*WORK REQUEST*: Show every line of the data that contains the string "Definition".

DATA SECTION Start Marker

(** 2^e as a real number. *)
Definition bpow (e : Z) : R := powerRZ 2 e.

(** Where a real number [y] lies with respect to the integer [m]: on it,
    below, on or above the middle of [m] and [m + 1]. *)
Definition pos_in (m : Z) (l : location) (y : R) : Prop :=
  match l with
  | loc_Exact => y = IZR m
  | loc_Inexact Lt => IZR m < y < IZR m + / 2
  | loc_Inexact Eq => y = IZR m + / 2
  | loc_Inexact Gt => IZR m + / 2 < y < IZR m + 1
  end.

(** The mantissa [m], the exponent [e] and the location [l] describe the
    real number [x]: [x / 2^e] lies at [l] with respect to [m]. *)
Definition inbetween (m e : Z) (l : location) (x : R) : Prop :=
  pos_in m l (x * bpow (- e)).

(** The real number a finite binary64 number stands for. *)
Definition F2R (x : spec_float) : R :=
  match x with
  | S754_finite s m e => (if s then - IZR (Z.pos m) else IZR (Z.pos m)) * bpow e
  | _ => 0
  end.

(** The order of the locations. *)
Definition loc_rank (l : location) : Z :=
  match l with
  | loc_Exact => 0
  | loc_Inexact Lt => 1
  | loc_Inexact Eq => 2
  | loc_Inexact Gt => 3
  end.

(** The result of rounding to the mantissa [m] (at most 2^53) at the
    exponent [e]. *)
Definition finish (m e : Z) : spec_float :=
  match m with
  | Z0 => S754_zero false
  | Zpos p =>
      if (m =? 2 ^ 53)%Z
      then (if (e + 1 <=? 971)%Z then S754_finite false (2 ^ 52) (e + 1)
            else S754_infinity false)
      else (if (e <=? 971)%Z then S754_finite false p e else S754_infinity false)
  | Zneg _ => S754_nan
  end.

(** Zero or above, infinity included; not NaN. *)
Definition nonneg (x : spec_float) : bool :=
  match x with
  | S754_zero _ => true
  | S754_infinity s => negb s
  | S754_finite s _ _ => negb s
  | S754_nan => false
  end.

(** The integer [Math.round] takes a positive number below 2^52 to. *)
Definition roundZ (x : spec_float) : Z :=
  match x with
  | S754_finite false m e => ((2 * Z.pos m + 2 ^ (- e)) / 2 ^ (- e + 1))%Z
  | _ => 0%Z
  end.

End F64Value.

(* ================================================================== *)
(** * Facts that hold at every instance of the arithmetic *)
(* ================================================================== *)

(** The three ways through the volatility step: the bracket from the
    logarithm, or from the [k] loop, each followed by the Illinois loop. *)
Ltac volatility_cases :=
  match goal with |- context [if ?c then _ else _] => destruct c end;
  [ | match goal with
      | |- context [bracket_loop ?a ?b ?c ?d] => destruct (bracket_loop a b c d)
      end ];
  try match goal with
      | |- context [illinois_loop ?a ?b ?c ?d ?e ?f] =>
          destruct (illinois_loop a b c d e f)
      end.

Section ProgramFacts.

Context {num : Type} {N : Number num}.
Local Open Scope num_scope.

(** ** Runs *)

Lemma bind_Some {A B} (c : M A) (k : A -> M B) (w w' : World num) (b : B) :
  bind c k w = Some (b, w') ->
  exists a w1, c w = Some (a, w1) /\ k a w1 = Some (b, w').
Proof.
  unfold bind. destruct (c w) as [[a w1]|]; [|discriminate].
  intros H. exists a, w1. split; [reflexivity|exact H].
Qed.

Lemma ret_Some {A} (a a' : A) (w w' : World num) :
  ret a w = Some (a', w') -> a' = a /\ w' = w.
Proof. unfold ret. intros H. inversion H. split; reflexivity. Qed.

(** ** Containers *)

Lemma Map_get_set_same {V} (k : string) (v : V) (m : list (string * V)) :
  Map_get k (Map_set k v m) = Some v.
Proof.
  induction m as [|[k' v'] m IH]; cbn.
  - rewrite String.eqb_refl. reflexivity.
  - destruct (String.eqb k k') eqn:Ek; cbn.
    + rewrite String.eqb_refl. reflexivity.
    + rewrite Ek. exact IH.
Qed.

Lemma Map_get_set_other {V} (k k' : string) (v : V) (m : list (string * V)) :
  k <> k' -> Map_get k (Map_set k' v m) = Map_get k m.
Proof.
  intros Hk. induction m as [|[k0 v0] m IH]; cbn.
  - destruct (String.eqb_spec k k'); [contradiction|reflexivity].
  - destruct (String.eqb_spec k' k0) as [->|Hn]; cbn.
    + destruct (String.eqb_spec k k0); [contradiction|reflexivity].
    + destruct (String.eqb_spec k k0); [reflexivity|exact IH].
Qed.

Lemma Map_set_keys {V} (k : string) (v : V) (m : list (string * V)) :
  map fst (Map_set k v m) =
  if existsb (String.eqb k) (map fst m) then map fst m else map fst m ++ [k].
Proof.
  induction m as [|[k' v'] m IH]; cbn; [reflexivity|].
  destruct (String.eqb_spec k k') as [->|Hn]; cbn; [reflexivity|].
  rewrite IH. destruct (existsb (String.eqb k) (map fst m)); reflexivity.
Qed.

Lemma existsb_eqb_In (k : string) (l : list string) :
  existsb (String.eqb k) l = true <-> In k l.
Proof.
  rewrite existsb_exists. split.
  - intros [x [Hx Hk]]. apply String.eqb_eq in Hk. subst. exact Hx.
  - intros H. exists k. split; [exact H|apply String.eqb_refl].
Qed.

Lemma Map_set_NoDup {V} (k : string) (v : V) (m : list (string * V)) :
  NoDup (map fst m) -> NoDup (map fst (Map_set k v m)).
Proof.
  intros H. rewrite Map_set_keys.
  destruct (existsb (String.eqb k) (map fst m)) eqn:E; [exact H|].
  apply NoDup_app; [exact H|repeat constructor; intros []| ].
  intros x Hx [<-|[]].
  apply existsb_eqb_In in Hx. congruence.
Qed.

Lemma sort_insert_perm {A} (c : A -> A -> num) (x : A) (l : list A) :
  Permutation (sort_insert c x l) (x :: l).
Proof.
  induction l as [|y ys IH]; cbn; [reflexivity|].
  destruct (c x y >? lit 0); [|reflexivity].
  rewrite IH. apply perm_swap.
Qed.

Lemma Array_sort_perm {A} (c : A -> A -> num) (l : list A) :
  Permutation (Array_sort c l) l.
Proof.
  induction l as [|x xs IH]; cbn; [reflexivity|].
  rewrite sort_insert_perm. constructor. exact IH.
Qed.

Lemma Array_set_perm {A} (l : list A) (j : nat) (h y : A) :
  nth_error l j = Some y -> Permutation (y :: Array_set l j h) (h :: l).
Proof.
  revert j. induction l as [|a t IH]; intros [|j] H; cbn in *; try discriminate.
  - inversion H. subst. apply perm_swap.
  - rewrite perm_swap. rewrite (IH j H). apply perm_swap.
Qed.

Lemma Array_swap_perm {A} (l : list A) (i j : nat) :
  Permutation (Array_swap l i j) l.
Proof.
  unfold Array_swap.
  destruct (nth_error l i) as [x|] eqn:Hi; [|reflexivity].
  destruct (nth_error l j) as [y|] eqn:Hj; [|reflexivity].
  revert i j Hi Hj. induction l as [|h t IH]; intros [|i] [|j] Hi Hj; cbn in *;
    try discriminate.
  - inversion Hi; inversion Hj; subst. reflexivity.
  - inversion Hi; subst. apply Array_set_perm. exact Hj.
  - inversion Hj; subst. apply Array_set_perm. exact Hi.
  - constructor. apply IH; assumption.
Qed.

Lemma shuffle_loop_perm {A} (i : nat) (l : list A) (w : World num) :
  exists l' w', shuffle_loop i l w = Some (l', w') /\ Permutation l' l.
Proof.
  revert l w. induction i as [|i IH]; intros l w.
  - exists l, w. split; reflexivity.
  - cbn [shuffle_loop]. unfold bind, Math_random.
    match goal with
    | |- context [shuffle_loop i ?l1 ?w1] =>
        destruct (IH l1 w1) as (l' & w' & Hrun & Hperm)
    end.
    exists l', w'. split; [exact Hrun|].
    rewrite Hperm. apply Array_swap_perm.
Qed.

(** ** selectCalibrationProblems *)

Lemma is_candidate_sound (solvedSlugs : list string) (p : Problem num) :
  is_candidate solvedSlugs p = true -> calibration_candidate solvedSlugs p.
Proof.
  unfold is_candidate, calibration_candidate. intros H.
  apply andb_prop in H. destruct H as [H Hr].
  apply andb_prop in H. destruct H as [Hs Hp].
  apply negb_true_iff in Hs. apply negb_true_iff in Hp.
  repeat split; try assumption.
  destruct (p_rating p) as [r|]; [|discriminate].
  apply andb_prop in Hr. destruct Hr as [Hr Hhi].
  apply andb_prop in Hr. destruct Hr as [_ Hlo].
  exists r. repeat split; assumption.
Qed.

Lemma targetStep_inv (candidates : list (Problem num)) (count : nat)
      (st : list (Problem num) * list string) (targetRating : num) :
  incl (fst st) candidates -> length (fst st) <= count ->
  incl (fst (targetStep candidates count st targetRating)) candidates /\
  length (fst (targetStep candidates count st targetRating)) <= count.
Proof.
  destruct st as [selected used]. cbn [fst]. intros Hin Hlen.
  unfold targetStep.
  destruct (Nat.leb_spec count (length selected)); [split; assumption|].
  destruct (filter (is_nearby targetRating) candidates) as [|n ns] eqn:Hnear;
    [split; assumption|].
  set (pool := match filter (is_preferred used) (n :: ns) with
               | [] => n :: ns
               | _ :: _ => filter (is_preferred used) (n :: ns)
               end).
  assert (Hpool : incl pool candidates).
  { assert (Hn : incl (n :: ns) candidates).
    { rewrite <- Hnear. intros x Hx. apply filter_In in Hx. tauto. }
    subst pool. destruct (filter (is_preferred used) (n :: ns)) eqn:Hpref; [exact Hn|].
    rewrite <- Hpref. intros x Hx. apply filter_In in Hx. apply Hn. tauto. }
  destruct (Array_sort byPopularity pool) as [|chosen rest] eqn:Hsort;
    [split; assumption|].
  cbn [fst]. split.
  - apply incl_app; [exact Hin|].
    intros x [<-|[]]. apply Hpool.
    apply (Permutation_in _ (@Array_sort_perm _ byPopularity pool)).
    rewrite Hsort. left. reflexivity.
  - rewrite length_app. cbn. lia.
Qed.

Lemma targets_inv (candidates : list (Problem num)) (count : nat) (targets : list num)
      (st : list (Problem num) * list string) :
  incl (fst st) candidates -> length (fst st) <= count ->
  incl (fst (fold_left (targetStep candidates count) targets st)) candidates /\
  length (fst (fold_left (targetStep candidates count) targets st)) <= count.
Proof.
  revert st. induction targets as [|t ts IH]; intros st Hin Hlen; cbn.
  - split; assumption.
  - destruct (@targetStep_inv candidates count st t Hin Hlen) as [H1 H2].
    apply IH; assumption.
Qed.

Lemma fill_inv (candidates : list (Problem num)) (count : nat)
      (remaining selected : list (Problem num)) :
  incl remaining candidates -> incl selected candidates -> length selected <= count ->
  incl (fold_left (fillStep count) remaining selected) candidates /\
  length (fold_left (fillStep count) remaining selected) <= count.
Proof.
  revert selected. induction remaining as [|p ps IH]; intros selected Hr Hin Hlen; cbn.
  - split; assumption.
  - apply IH.
    + intros x Hx. apply Hr. right. exact Hx.
    + unfold fillStep. destruct (Nat.leb_spec count (length selected)); [exact Hin|].
      apply incl_app; [exact Hin|]. intros x [<-|[]]. apply Hr. left. reflexivity.
    + unfold fillStep. destruct (Nat.leb_spec count (length selected)); [exact Hlen|].
      rewrite length_app. cbn. lia.
Qed.
(** [Number] reads the decimal text of an integer up to 2^53 exactly, and
    such an integer prints as its decimal text. *)
Lemma ofString_decimal (n : N) :
  (n <= 2 ^ 53)%N -> Num.ofString (Num.decimal n) = Num.Int (Z.of_N n).
Proof.
  intros Hn.
  rewrite (ofString_digits _ (Z.of_N n) (decimal_digits n)
             (decimal_nonempty n) (decimalValue_decimal n)).
  unfold Num.ofZ, Num.isExact, Num.maxExact.
  destruct (Z.leb_spec (Z.abs (Z.of_N n)) (2 ^ 53)) as [_|H]; [reflexivity|].
  change (2 ^ 53)%N with 9007199254740992%N in Hn.
  change (2 ^ 53)%Z with 9007199254740992%Z in H. lia.
Qed.

Lemma toString_int (n : N) :
  (n <= 2 ^ 53)%N -> Num.toString (Num.Int (Z.of_N n)) = Num.decimal n.
Proof.
  intros Hn. unfold Num.toString, Num.isExact, Num.maxExact.
  change (2 ^ 53)%N with 9007199254740992%N in Hn.
  change (2 ^ 53)%Z with 9007199254740992%Z.
  destruct (Z.leb_spec (Z.abs (Z.of_N n)) 9007199254740992) as [_|H]; [|lia].
  unfold Num.integerToString.
  destruct (Z.ltb_spec (Z.of_N n) 0) as [H|_]; [lia|].
  rewrite N2Z.id. reflexivity.
Qed.

Lemma succ_int (n : N) :
  (n < 2 ^ 53)%N ->
  Num.succ (Num.Int (Z.of_N n)) = Num.Int (Z.of_N (n + 1)).
Proof.
  intros Hn. unfold Num.succ, Num.ofZ, Num.isExact, Num.maxExact.
  change (2 ^ 53)%N with 9007199254740992%N in Hn.
  change (2 ^ 53)%Z with 9007199254740992%Z.
  destruct (Z.leb_spec (Z.abs (Z.of_N n + 1)) 9007199254740992) as [_|H];
    [|lia].
  f_equal. lia.
Qed.

Lemma split_one (sep : ascii) (a : string) :
  Str.forallb (fun c => negb (Ascii.eqb c sep)) a = true ->
  Str.split sep a = [a].
Proof.
  induction a as [|c a IH]; cbn; intros H; [reflexivity|].
  apply andb_prop in H as [Hc Ha]. apply negb_true_iff in Hc.
  rewrite Hc, (IH Ha). reflexivity.
Qed.

Lemma split_app (sep : ascii) (a b : string) :
  Str.forallb (fun c => negb (Ascii.eqb c sep)) a = true ->
  Str.split sep (a ++ String sep b) = a :: Str.split sep b.
Proof.
  induction a as [|c a IH]; cbn; intros H.
  - rewrite Ascii.eqb_refl. reflexivity.
  - apply andb_prop in H as [Hc Ha]. apply negb_true_iff in Hc.
    rewrite Hc, (IH Ha). reflexivity.
Qed.

Lemma forallb_impl (p q : ascii -> bool) (s : string) :
  (forall c, p c = true -> q c = true) ->
  Str.forallb p s = true -> Str.forallb q s = true.
Proof.
  intros Hpq. induction s as [|c s IH]; cbn; intros H; [reflexivity|].
  apply andb_prop in H as [Hc Hs]. rewrite (Hpq c Hc), (IH Hs). reflexivity.
Qed.

Lemma digits_no_dot (s : string) :
  Str.forallb isDigit s = true ->
  Str.forallb (fun c => negb (Ascii.eqb c ".")) s = true.
Proof.
  apply forallb_impl. intros c Hc.
  destruct (digit_char c Hc) as (_ & -> & _). reflexivity.
Qed.

Lemma split_text (v : Spec.SemanticVersion) :
  Str.split "." (Spec.text v) =
  [Num.decimal (Spec.major v); Num.decimal (Spec.minor v);
   Num.decimal (Spec.patch v)].
Proof.
  unfold Spec.text. cbn [append].
  rewrite split_app by apply digits_no_dot, decimal_digits.
  rewrite split_app by apply digits_no_dot, decimal_digits.
  rewrite split_one by apply digits_no_dot, decimal_digits.
  reflexivity.
Qed.

(** C1, within the integers a JavaScript number holds exactly: for a
    version whose components are all at most 2^53 - 1,
    calculateNextVersion gives (major+1, 0, 0) for major,
    (major, minor+1, 0) for minor and (major, minor, patch+1) for patch. *)
Theorem C1_next_version (v : Spec.SemanticVersion) :
  Spec.safe v ->
  calculateNextVersion (Spec.text v) "major" =
    Spec.text {| Spec.major := Spec.major v + 1;
                 Spec.minor := 0; Spec.patch := 0 |} /\
  calculateNextVersion (Spec.text v) "minor" =
    Spec.text {| Spec.major := Spec.major v;
                 Spec.minor := Spec.minor v + 1; Spec.patch := 0 |} /\
  calculateNextVersion (Spec.text v) "patch" =
    Spec.text {| Spec.major := Spec.major v;
                 Spec.minor := Spec.minor v;
                 Spec.patch := Spec.patch v + 1 |}.
Proof.
  intros (HM & Hm & Hp). unfold calculateNextVersion.
  rewrite split_text. cbn [List.map nth_error String.eqb Ascii.eqb Bool.eqb].
  rewrite !ofString_decimal by lia.
  unfold plusOne, show, Spec.text.
  cbn [Spec.major Spec.minor Spec.patch].
  rewrite !succ_int by assumption.
  rewrite !toString_int by lia.
  repeat split; reflexivity.
Qed.
(** * tesa-ui: detection aggregation, clustering, proximity alerting, geofence ring

    A shallow embedding of the algorithmic core of the dashboard:

    - [ObjectGeo]     : src/utils/objectGeo.ts (coordinate extraction),
    - [Dashboard]     : src/pages/Dashboard.tsx (buildLatestObjects, intruders),
    - [MapComponent]  : the map component (getPrimaryCoordinates,
                        getMarkerDescriptors, createCirclePolygon).

    JavaScript numbers are idealised: a finite number is a real number, and
    NaN and +/-Infinity are kept as separate values, since the code tests for
    them with [Number.isFinite] and its comparisons are false on NaN.
    Arithmetic on numbers ([Js.add], [Js.sub], [Js.mul], [Js.div] and the
    [Math] functions) keeps the range of the doubles: a result is exact
    inside the range and an infinity beyond it, and NaN and the infinities
    propagate as ECMAScript has them; rounding inside the range is left out.
    The clustering pass and the ring, whose properties are stated over real
    arithmetic, compute on reals. The two functions that print digits
    ([formatEta], [formatDistance]) take the division of the doubles, with
    its rounding, as a parameter. *)

From Stdlib Require Import Reals Lra Lia List String Ascii ZArith QArith Qreals.
From Stdlib Require Import Permutation Sorted Bool Zfloor.
Import ListNotations.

DATA SECTION End Marker

*EXERCISE ANSWER*:
Definition bpow (e : Z) : R := powerRZ 2 e.
Definition pos_in (m : Z) (l : location) (y : R) : Prop :=
Definition inbetween (m e : Z) (l : location) (x : R) : Prop :=
Definition F2R (x : spec_float) : R :=
Definition loc_rank (l : location) : Z :=
Definition finish (m e : Z) : spec_float :=
Definition nonneg (x : spec_float) : bool :=
Definition roundZ (x : spec_float) : Z :=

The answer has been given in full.